(Stored data entries)
(* ===== verification/AuthRuntime.v ===== *)
(** * Authentication at run time: [pkg/auth/auth.go], [pkg/auth/oidc.go]

    What clients and servers make of their authentication settings: tokens, which
    may be read from files or commands, and OIDC, where the client gets tokens from
    a provider and the server verifies them and remembers who has logged in.
    [Build] constructs both ends, [Oidc] follows the tokens of a client and the
    subjects of a server.  The libraries for OAuth2 and OIDC are parameters. *)
From S2P Require Import Prelude Chars Visitor Service Config CommonConfig.

(** ** Construction *)
Module Build.
Import Values CommonConfig Validation.

Definition scopeOf (s : string) : option Auth.AuthScope :=
  if decide (s = "HeartBeats"%string) then Some Auth.AuthScopeHeartBeats
  else if decide (s = "NewWorkConns"%string) then Some Auth.AuthScopeNewWorkConns else None.

(** [clientcredentials.Config] *)
Record Credentials := mkCredentials {
  cClientID : string; cClientSecret : string; Scopes : list string; TokenURL : string; EndpointParams : gmap string (list string) }.

(** [CustomClient]: whether the requests use a client of their own. *)
Inductive Setter :=
| TokenSetter (a : Auth.TokenAuth)
| OidcSetter (scopes : list Auth.AuthScope) (c : Credentials) (customClient : bool)
| OidcSourceSetter (scopes : list Auth.AuthScope) (source : ValueSource).

(** [PanicDiscovery] is a panic and no error: the provider of the tokens cannot be asked. *)
Inductive error := ErrSource (e : Values.error) | ErrMethod | ErrOIDC (msgs : list string) | ErrHTTPClient | PanicDiscovery.

Section build.
(** [url.Parse], and whether [createOIDCHTTPClient] succeeds. *)
Context (parseURL : string → option (string * string)) (httpClientOk : AuthOIDCClientConfig → bool).

Definition endpointParams (c : AuthOIDCClientConfig) : gmap string (list string) :=
  let eps := (λ v, [v]) <$> AdditionalEndpointParams c in
  if decide (oAudience c = EmptyString) then eps else <[ "audience"%string := [oAudience c] ]> eps.

Definition NewOidcAuthSetter (scopes : list Auth.AuthScope) (c : AuthOIDCClientConfig) : res error Setter :=
  match ValidateOIDCClientCredentialsConfig parseURL c with
  | [] =>
      let custom := negb (bool_decide (oTrustedCaFile c = EmptyString)) || InsecureSkipVerify c || negb (bool_decide (oProxyURL c = EmptyString)) in
      if custom && negb (httpClientOk c) then Err ErrHTTPClient
      else Ok (OidcSetter scopes (mkCredentials (oClientID c) (ClientSecret c) [Scope c] (TokenEndpointURL c) (endpointParams c)) custom)
  | msgs => Err (ErrOIDC msgs)
  end.

Definition NewAuthSetter (c : AuthClientConfig) : res error Setter :=
  let scopes := omap scopeOf (AdditionalScopes c) in
  if decide (Method c = AuthMethodToken) then Ok (TokenSetter (Auth.mkTokenAuth scopes (Token c)))
  else if decide (Method c = AuthMethodOIDC) then
    match oTokenSource (OIDC c) with
    | Some s => Ok (OidcSourceSetter scopes s)
    | None => NewOidcAuthSetter scopes (OIDC c)
    end
  else Err ErrMethod.

(** The token of the settings, or of its source when the method is token. *)
Definition resolveToken (o : outside) (method token : string) (source : option ValueSource) : res error string * list effect :=
  match source with
  | Some s =>
      if decide (method = AuthMethodToken) then
        match Values.Resolve o s with (Ok t, es) => (Ok t, es) | (Err e, es) => (Err (ErrSource e), es) end
      else (Ok token, [])
  | None => (Ok token, [])
  end.

(** The setter and the encryption key. *)
Definition BuildClientAuth (o : outside) (c : AuthClientConfig) : res error (Setter * string) * list effect :=
  match resolveToken o (Method c) (Token c) (TokenSource c) with
  | (Err e, es) => (Err e, es)
  | (Ok token, es) =>
      (match NewAuthSetter (mkAuth (Method c) (AdditionalScopes c) token (TokenSource c) (OIDC c)) with
       | Err e => Err e
       | Ok setter => Ok (setter, token)
       end, es)
  end.

Inductive Verifier := TokenVerifier (a : Auth.TokenAuth) | OidcVerifier (scopes : list Auth.AuthScope) (c : AuthOIDCServerConfig) | NilVerifier.

(** [NewTokenVerifier]: [discovers] is whether [oidc.NewProvider] reaches the issuer. *)
Definition NewTokenVerifier (discovers : AuthOIDCServerConfig → bool) (scopes : list Auth.AuthScope) (c : AuthOIDCServerConfig) : res error Verifier :=
  if discovers c then Ok (OidcVerifier scopes c) else Err PanicDiscovery.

WHAT YOU NEED TO DO> Nothing in the records may be left out; reproduce them exactly.

TASK RESPONSE>
(* ===== verification/AuthRuntime.v ===== *)
(** * Authentication at run time: [pkg/auth/auth.go], [pkg/auth/oidc.go]

    What clients and servers make of their authentication settings: tokens, which
    may be read from files or commands, and OIDC, where the client gets tokens from
    a provider and the server verifies them and remembers who has logged in.
    [Build] constructs both ends, [Oidc] follows the tokens of a client and the
    subjects of a server.  The libraries for OAuth2 and OIDC are parameters. *)
From S2P Require Import Prelude Chars Visitor Service Config CommonConfig.

(** ** Construction *)
Module Build.
Import Values CommonConfig Validation.

Definition scopeOf (s : string) : option Auth.AuthScope :=
  if decide (s = "HeartBeats"%string) then Some Auth.AuthScopeHeartBeats
  else if decide (s = "NewWorkConns"%string) then Some Auth.AuthScopeNewWorkConns else None.

(** [clientcredentials.Config] *)
Record Credentials := mkCredentials {
  cClientID : string; cClientSecret : string; Scopes : list string; TokenURL : string; EndpointParams : gmap string (list string) }.

(** [CustomClient]: whether the requests use a client of their own. *)
Inductive Setter :=
| TokenSetter (a : Auth.TokenAuth)
| OidcSetter (scopes : list Auth.AuthScope) (c : Credentials) (customClient : bool)
| OidcSourceSetter (scopes : list Auth.AuthScope) (source : ValueSource).

(** [PanicDiscovery] is a panic and no error: the provider of the tokens cannot be asked. *)
Inductive error := ErrSource (e : Values.error) | ErrMethod | ErrOIDC (msgs : list string) | ErrHTTPClient | PanicDiscovery.

Section build.
(** [url.Parse], and whether [createOIDCHTTPClient] succeeds. *)
Context (parseURL : string → option (string * string)) (httpClientOk : AuthOIDCClientConfig → bool).

Definition endpointParams (c : AuthOIDCClientConfig) : gmap string (list string) :=
  let eps := (λ v, [v]) <$> AdditionalEndpointParams c in
  if decide (oAudience c = EmptyString) then eps else <[ "audience"%string := [oAudience c] ]> eps.

Definition NewOidcAuthSetter (scopes : list Auth.AuthScope) (c : AuthOIDCClientConfig) : res error Setter :=
  match ValidateOIDCClientCredentialsConfig parseURL c with
  | [] =>
      let custom := negb (bool_decide (oTrustedCaFile c = EmptyString)) || InsecureSkipVerify c || negb (bool_decide (oProxyURL c = EmptyString)) in
      if custom && negb (httpClientOk c) then Err ErrHTTPClient
      else Ok (OidcSetter scopes (mkCredentials (oClientID c) (ClientSecret c) [Scope c] (TokenEndpointURL c) (endpointParams c)) custom)
  | msgs => Err (ErrOIDC msgs)
  end.

Definition NewAuthSetter (c : AuthClientConfig) : res error Setter :=
  let scopes := omap scopeOf (AdditionalScopes c) in
  if decide (Method c = AuthMethodToken) then Ok (TokenSetter (Auth.mkTokenAuth scopes (Token c)))
  else if decide (Method c = AuthMethodOIDC) then
    match oTokenSource (OIDC c) with
    | Some s => Ok (OidcSourceSetter scopes s)
    | None => NewOidcAuthSetter scopes (OIDC c)
    end
  else Err ErrMethod.

(** The token of the settings, or of its source when the method is token. *)
Definition resolveToken (o : outside) (method token : string) (source : option ValueSource) : res error string * list effect :=
  match source with
  | Some s =>
      if decide (method = AuthMethodToken) then
        match Values.Resolve o s with (Ok t, es) => (Ok t, es) | (Err e, es) => (Err (ErrSource e), es) end
      else (Ok token, [])
  | None => (Ok token, [])
  end.

(** The setter and the encryption key. *)
Definition BuildClientAuth (o : outside) (c : AuthClientConfig) : res error (Setter * string) * list effect :=
  match resolveToken o (Method c) (Token c) (TokenSource c) with
  | (Err e, es) => (Err e, es)
  | (Ok token, es) =>
      (match NewAuthSetter (mkAuth (Method c) (AdditionalScopes c) token (TokenSource c) (OIDC c)) with
       | Err e => Err e
       | Ok setter => Ok (setter, token)
       end, es)
  end.

Inductive Verifier := TokenVerifier (a : Auth.TokenAuth) | OidcVerifier (scopes : list Auth.AuthScope) (c : AuthOIDCServerConfig) | NilVerifier.

(** [NewTokenVerifier]: [discovers] is whether [oidc.NewProvider] reaches the issuer. *)
Definition NewTokenVerifier (discovers : AuthOIDCServerConfig → bool) (scopes : list Auth.AuthScope) (c : AuthOIDCServerConfig) : res error Verifier :=
  if discovers c then Ok (OidcVerifier scopes c) else Err PanicDiscovery.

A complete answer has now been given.